The momentum appears to be slowing, but as of today, just over 7,000 people have signed a petition urging Montgomery County Public Schools to start high school later in the morning.
The issue continues to draw support from those who believe that the 7:25 a.m. start time for Montgomery County public high schools is too early and detrimental to the health, safety and academic performance of students.
With all that support, parents in favor of a change may be disheartened to learn that the principals of two of MCPS’s top performing high schools don’t believe it’s a feasible idea.
In fact, Walt Whitman High School Principal Alan Goodwin is opposed to changing the start time and thinks that moving it later in the morning would cause more problems than it would solve. And though Michael Doran, principal of Rockville’s Thomas S. Wootton High School, would prefer a later start time so that students weren’t so sluggish in early classes, he agrees that it “might solve one problem and start another problem.”
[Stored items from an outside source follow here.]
(** X16.  [DELETE /admin/users/:id] leaves the subtasks of the user's tasks
    in the store, out of reach: after a 200, a subtask whose task belonged
    to the deleted user is still stored, and updating or deleting it answers
    500 for every caller and changes nothing. *)
Theorem deleted_user_leaves_subtasks_behind (db : Db) (admin : User.t)
    (id : ObjectId) (subtaskId : ObjectId) (subtask : Subtask.t)
    (task : Task.t) :
  NoDup (map Task._id (tasks db)) ->
  Js.find (fun s => (Subtask._id s =? subtaskId)%nat) (subtasks db)
    = Some subtask ->
  Js.find (fun t => (Task._id t =? Subtask.taskId subtask)%nat) (tasks db)
    = Some task ->
  Task.userId task = id ->
  status (fst (AdminUsers.deleteUser db admin id)) = 200%nat ->
  In subtask (subtasks (snd (AdminUsers.deleteUser db admin id)))
  /\ (forall t, In t (tasks (snd (AdminUsers.deleteUser db admin id))) ->
                Task.userId t <> id)
  /\ forall caller updates,
       Subtasks.errors updates = [] ->
       Subtasks.put (snd (AdminUsers.deleteUser db admin id)) caller
         subtaskId updates
       = (mkResponse 500 "Server error while updating subtask",
          snd (AdminUsers.deleteUser db admin id))
       /\ Subtasks.delete (snd (AdminUsers.deleteUser db admin id)) caller
            subtaskId
          = (mkResponse 500 "Server error while deleting subtask",
             snd (AdminUsers.deleteUser db admin id)).
Proof.
  intros Hnd Hsub Htask Howner. unfold AdminUsers.deleteUser.
  destruct (negb (Admin.adminAuth admin)); [discriminate|].
  destruct (id =? User._id admin)%nat; [discriminate|].
  destruct (Js.find _ (users db)) as [target|]; [|discriminate].
  intros _. cbn [snd].
  assert (Hgone : Js.find (fun t => (Task._id t =? Subtask.taskId subtask)%nat)
                    (filter (fun t => negb (Task.userId t =? id)%nat)
                            (tasks db)) = None).
  { destruct (Js.find _ (filter _ (tasks db))) as [t|] eqn:Et; [|reflexivity].
    exfalso. apply find_some in Et. destruct Et as [Hin Hid].
    apply filter_In in Hin. destruct Hin as [Hin Hkeep].
    apply find_some in Htask. destruct Htask as [Hin' Hid'].
    apply Nat.eqb_eq in Hid, Hid'.
    assert (t = task).
    { apply (NoDup_map_inj Task._id (tasks db)); congruence. }
    subst t. rewrite Howner, Nat.eqb_refl in Hkeep. discriminate. }
  split; [|split].
  - cbn [subtasks withUsers withTasks]. apply find_some in Hsub. apply Hsub.
  - cbn [tasks withUsers withTasks]. intros t Ht. apply filter_In in Ht.
    destruct Ht as [_ Hkeep]. apply negb_true_iff, Nat.eqb_neq in Hkeep.
    exact Hkeep.
  - intros caller updates Herr. split.
    + unfold Subtasks.put. rewrite Herr.
      cbn [isEmpty negb subtasks tasks withUsers withTasks].
      rewrite Hsub, Hgone. reflexivity.
    + unfold Subtasks.delete.
      cbn [subtasks tasks withUsers withTasks].
      rewrite Hsub, Hgone. reflexivity.
Qed.

End AccountFacts.

(** X14 with Alice's email on the whitelist. *)
Lemma registration_uses_up_the_entry_witness :
  let hash := fun s : string => ("#" ++ s)%string in
  let db :=
    withWhitelist emptyDb [Whitelist.mk 30 "alice@example.com" 1 false None] in
  let body := Auth.mkRegisterBody [] "Alice" "alice@example.com" "secret1" in
  whitelist (snd (Auth.register hash db body 7))
  = [Whitelist.mk 30 "alice@example.com" 1 true (Some 7%nat)]
  /\ status (fst (Auth.register hash
                    (snd (Auth.register hash db body 7)) body 8)) = 400%nat
  /\ status (fst (AdminUsers.deleteWhitelist
                    (snd (Auth.register hash db body 7)) Scenario.root 30))
     = 400%nat.
Proof.
  intros hash db body.
  destruct (registration_uses_up_the_entry hash db body 7)
    as [w [Hw [_ [_ [_ [Hagain Hkeep]]]]]].
  - discriminate.
  - simpl. concrete_NoDup.
  - reflexivity.
  - vm_compute in Hw. injection Hw as <-.
    split; [reflexivity|]. split.
    + rewrite (Hagain body 8%nat eq_refl eq_refl). reflexivity.
    + pose proof (Hkeep Scenario.root eq_refl) as Hrefused.
      cbn [Whitelist._id] in Hrefused. rewrite Hrefused. reflexivity.
Defined.
(** At the fractions 0, 0.25, 0.5 and 1 the slider's target is the floor
    of the fraction of the total, as long as the total is below 2^53. *)
Lemma slider_target_quarters (total : Z) :
  0 < total < 2 ^ 53 ->
  slider_target 0 total = num 0
  /\ slider_target 250 total = num (total / 4)
  /\ slider_target 500 total = num (total / 2)
  /\ slider_target 1000 total = num total.
Proof.
  intros Ht. unfold slider_target, SEEK_SLIDER_MAX.
  split; [reflexivity|]. split; [|split].
  - change (js_div (Fin 250) 1000)
      with (Fin (2 ^ 52 # Z.to_pos (2 ^ 54))).
    rewrite (js_mul_exact _ _ total (-2) Ht); [|lia|reflexivity].
    f_equal. change (Zpos (Z.to_pos (2 ^ 54))) with (2 ^ 52 * 4).
    apply Z.div_mul_cancel_l; [lia|]. now apply Z.pow_nonzero.
  - change (js_div (Fin 500) 1000)
      with (Fin (2 ^ 52 # Z.to_pos (2 ^ 53))).
    rewrite (js_mul_exact _ _ total (-1) Ht); [|lia|reflexivity].
    f_equal. change (Zpos (Z.to_pos (2 ^ 53))) with (2 ^ 52 * 2).
    apply Z.div_mul_cancel_l; [lia|]. now apply Z.pow_nonzero.
  - change (js_div (Fin 1000) 1000)
      with (Fin (2 ^ 52 # Z.to_pos (2 ^ 52))).
    rewrite (js_mul_exact _ _ total 0 Ht); [|lia|reflexivity].
    f_equal. change (Zpos (Z.to_pos (2 ^ 52))) with (2 ^ 52).
    rewrite Z.mul_comm. apply Z.div_mul. now apply Z.pow_nonzero.
Qed.
(** C5 (as amended). For an object that passes the top-level validation
    and whose module is classified as distribution package: when exactly
    one distribution, of non-empty name, owns the top-level name of the
    module name, [resolve] returns the distribution-package descriptor
    with that name and the installed version, the version being absent
    when its lookup fails; when no or several distributions own the
    top-level name, [resolve] returns the plain descriptor with
    classification unknown. The module name is the module's own name,
    except for the entry-point module, whose name is first re-derived from
    its file: when that re-derivation fails, [resolve] fails with its
    error and changes nothing, and when it succeeds the two cases hold for
    the re-derived name. *)
Theorem C5_distribution_package_descriptor (E : Env) (w : World) (obj : PyObject)
        (m : Module) (attribute_name : option string) :
  defined_in w obj m attribute_name ->
  get_source_type E w m = Ok DISTRIBUTION_PACKAGE ->
  (__name__ m <> "__main__" ->
   (forall p,
       packages_distributions E (Str.split_first "."%char (__name__ m)) = [p] ->
       Str.truthy p = true ->
       resolve E obj w
       = (w, Ok (DistributionPackageSource (__name__ m) attribute_name p
                   (match metadata_version E p with
                    | VersionIs v => Some v
                    | _ => None
                    end)
                   DISTRIBUTION_PACKAGE)))
   /\ (length (packages_distributions E (Str.split_first "."%char (__name__ m))) <> 1 ->
       resolve E obj w = (w, Ok (PlainSource (__name__ m) attribute_name UNKNOWN))))
  /\ (__name__ m = "__main__" ->
      (forall e, _resolve_module E w m = Raise e -> resolve E obj w = (w, Raise e))
      /\ (forall derived,
            _resolve_module E w m = Ok derived ->
            (forall p,
                packages_distributions E (Str.split_first "."%char derived) = [p] ->
                Str.truthy p = true ->
                resolve E obj w
                = (w, Ok (DistributionPackageSource derived attribute_name p
                            (match metadata_version E p with
                             | VersionIs v => Some v
                             | _ => None
                             end)
                            DISTRIBUTION_PACKAGE)))
            /\ (length (packages_distributions E (Str.split_first "."%char derived)) <> 1 ->
                resolve E obj w = (w, Ok (PlainSource derived attribute_name UNKNOWN))))).
Proof.
  intros Hdef Htype.
  rewrite (resolve_defined E w obj m attribute_name Hdef), resolve_in_unfold.
  split.
  - intros Hname. apply String.eqb_neq in Hname. rewrite Hname, Htype.
    apply resolve_by_type_distribution.
  - intros Hname. apply String.eqb_eq in Hname. rewrite Hname. split.
    + intros e He. now rewrite He.
    + intros derived Hderived. rewrite Hderived, Htype.
      apply resolve_by_type_distribution.
Qed.
Lemma declared_fields_inherited_unchanged_witness :
  _get_declared_fields (fun z : Z => z)
    [Some [("A", 1%Z); ("B", 2%Z)]] [("__doc__", NotField)]
  = [("A", 1%Z); ("B", 2%Z)].
Proof.
  apply declared_fields_inherited_unchanged.
  - simpl. repeat constructor; simpl; intuition discriminate.
  - intros k a [[= <- <-]|[]]. reflexivity.
Defined.

(** ** The field set, whatever the serializer *)

Section MoreFieldSets.
Import SortedDict SortedDictFacts.
Variable w : world.

Lemma NoDup_add_defaults (V : Type) (l : list (string * V)) (d : t V) :
  NoDup (keys d) ->
  NoDup (keys (fold_left (fun ret kv => if contains (fst kv) ret then ret
                                        else set (fst kv) (snd kv) ret) l d)).
Proof.
  revert d. induction l as [|[k v] r IH]; intros d H; simpl; [assumption|].
  apply IH. destruct (contains k d); [assumption|now apply NoDup_keys_set].
Qed.

Lemma merged_fields_NoDup (self : serializer) (obj : option oid)
    (n : nested_opt) (merged : sorted_dict field) :
  merged_fields w self obj n = Ok merged -> NoDup (keys merged).
Proof.
  unfold merged_fields. intros H.
  apply bind_Ok in H. destruct H as (decl & Hd & H).
  apply bind_Ok in H. destruct H as (defaults & _ & [= <-]).
  apply NoDup_add_defaults.
  apply for_each_set_inv
    with (key := fun kv : string * field => fst kv)
         (val := fun kv => initialize self (snd kv)) in Hd.
  destruct Hd as (pairs & _ & ->). apply NoDup_of_pairs. constructor.
Qed.
Lemma reads_once_at_module_initialisation_witness :
  page_module Posix.join sample_world
  = (Ok (), (page_module Posix.join sample_world).2)
  ∧ trace (page_module Posix.join sample_world).2
    = trace sample_world ++ reads_of Posix.join sample_world baseTasks
  ∧ ∃ records,
      var_tasks (page_module Posix.join sample_world).2 = Some records
      ∧ (serve sample_styles
           [ Request "alice" 1;
             FileRemoved "/srv/app/php/task1_largest.php";
             FilePut "/srv/app/php/task2_reverse.php" Directory;
             DirectoryChanged "/tmp";
             Request "bob" 2 ]
           (page_module Posix.join sample_world).2).1
        = List.map (λ _, Ok (render sample_styles records))
            (List.filter is_request
               [ Request "alice" 1;
                 FileRemoved "/srv/app/php/task1_largest.php";
                 FilePut "/srv/app/php/task2_reverse.php" Directory;
                 DirectoryChanged "/tmp";
                 Request "bob" 2 ])
      ∧ trace (serve sample_styles
                 [ Request "alice" 1;
                   FileRemoved "/srv/app/php/task1_largest.php";
                   FilePut "/srv/app/php/task2_reverse.php" Directory;
                   DirectoryChanged "/tmp";
                   Request "bob" 2 ]
                 (page_module Posix.join sample_world).2).2
        = trace (page_module Posix.join sample_world).2
      ∧ var_tasks (serve sample_styles
                     [ Request "alice" 1;
                       FileRemoved "/srv/app/php/task1_largest.php";
                       FilePut "/srv/app/php/task2_reverse.php" Directory;
                       DirectoryChanged "/tmp";
                       Request "bob" 2 ]
                     (page_module Posix.join sample_world).2).2
        = Some records.
Proof.
  assert (page_module Posix.join sample_world
          = (Ok (), (page_module Posix.join sample_world).2)) as E
    by (vm_compute; reflexivity).
  split; [exact E|].
  exact (reads_once_at_module_initialisation sample_styles Posix.join
           sample_world _ _ E).
Defined.

Lemma buildTaskRecords_stops_at_first_unreadable_witness :
  Forall (readable Posix.join sample_world) (List.firstn 1 baseTasks)
  ∧ source_text Posix.join sample_world task_without_file = None
  ∧ ∃ e rest,
      (load_task Posix.join task_without_file sample_world).1 = Throw e
      ∧ (buildTaskRecords Posix.join
           (List.firstn 1 baseTasks
            ++ task_without_file :: List.skipn 1 baseTasks)
           sample_world).1 = Throw e
      ∧ trace (buildTaskRecords Posix.join
                 (List.firstn 1 baseTasks
                  ++ task_without_file :: List.skipn 1 baseTasks)
                 sample_world).2
        = trace sample_world
          ++ reads_of Posix.join sample_world (List.firstn 1 baseTasks)
          ++ rest
      ∧ (rest = []
         ∨ rest = [ReadFile (source_path Posix.join sample_world
                               task_without_file)]).
Proof.
  assert (Forall (readable Posix.join sample_world) (List.firstn 1 baseTasks))
    as Hb by (repeat constructor; vm_compute; eexists; reflexivity).
  assert (source_text Posix.join sample_world task_without_file = None) as Hn
    by (vm_compute; reflexivity).
  split; [exact Hb|]. split; [exact Hn|].
  exact (buildTaskRecords_stops_at_first_unreadable Posix.join
           (List.firstn 1 baseTasks) task_without_file
           (List.skipn 1 baseTasks) sample_world Hb Hn).
Defined.

Example stops_in_the_gap :
  buildTaskRecords Posix.join table_with_gap sample_world
  = (Throw (SystemError ENOENT "/srv/app/php/task3_absent.php"),
     log_all [ ReadFile "/srv/app/php/task1_largest.php";
               ReadFile "/srv/app/php/task3_absent.php" ] sample_world).
Proof. by vm_compute. Qed.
“It’s not like what we’ve got wasn’t working, is not working, and there’s going to be a disaster,” Doran said recently. “If there were real issues with grades and learning, this would come up more often with educators.”
Still, the veteran principal notes that “we make it work, but I also think kids’ health is important.”
While no one disagrees that teens could benefit from more sleep, Goodwin thinks that students are more likely to go bed later if they know they can sleep an extra hour in the morning. And even though teens favor a later start time, “not one has said they’d like a later ending time. They like getting out at 2:10 [p.m.]” to participate in extracurricular activities, he said.
When it comes to changing start times, logistics—especially those related to transportation— trumps other issues, the principals said. Bus scheduling and traffic are major concerns.
“I don’t think anybody really thinks that being in school at 7 o’clock is the best thing,” Doran said. “The reality is, how do we get these kids in the building?”
If high schools were to start after 8:15 a.m., students would be heading to school well into the morning rush hour, with elementary and middle school students possibly starting out even later. “The traffic in this area becomes more voluminous every 15 minutes,” Goodwin noted, meaning that students would have to leave more time to get to school, resulting in a diminishing “net gain in rest.”
That goes as well for teachers who may live far from their schools and may face longer travel times to get to work. And it isn’t a good idea to switch high school start times with those for elementary schools because it’s not safe to have young children—who may not be accompanied by adults—waiting for buses or walking to school that early, Goodwin said.
If the school day lasts longer, that means buses would be on the road later in the day, potentially running into evening rush hour.
“The bottom line is we can’t transport all the kids at the same time,” Doran said. “It really becomes a lot more complex the more you know. It’s not an easy yes or no.”
Goodwin said he considers the problem of sleepy teens to largely be a parenting issue. It’s important to enforce a bedtime schedule and not let students sleep too long on weekends because that messes up their cycles for the next week, he said.
“Every year this [issue] comes up with the incoming ninth-grade parents,” he said. “I understand. I had two teenage boys. It was a challenge to get them up.”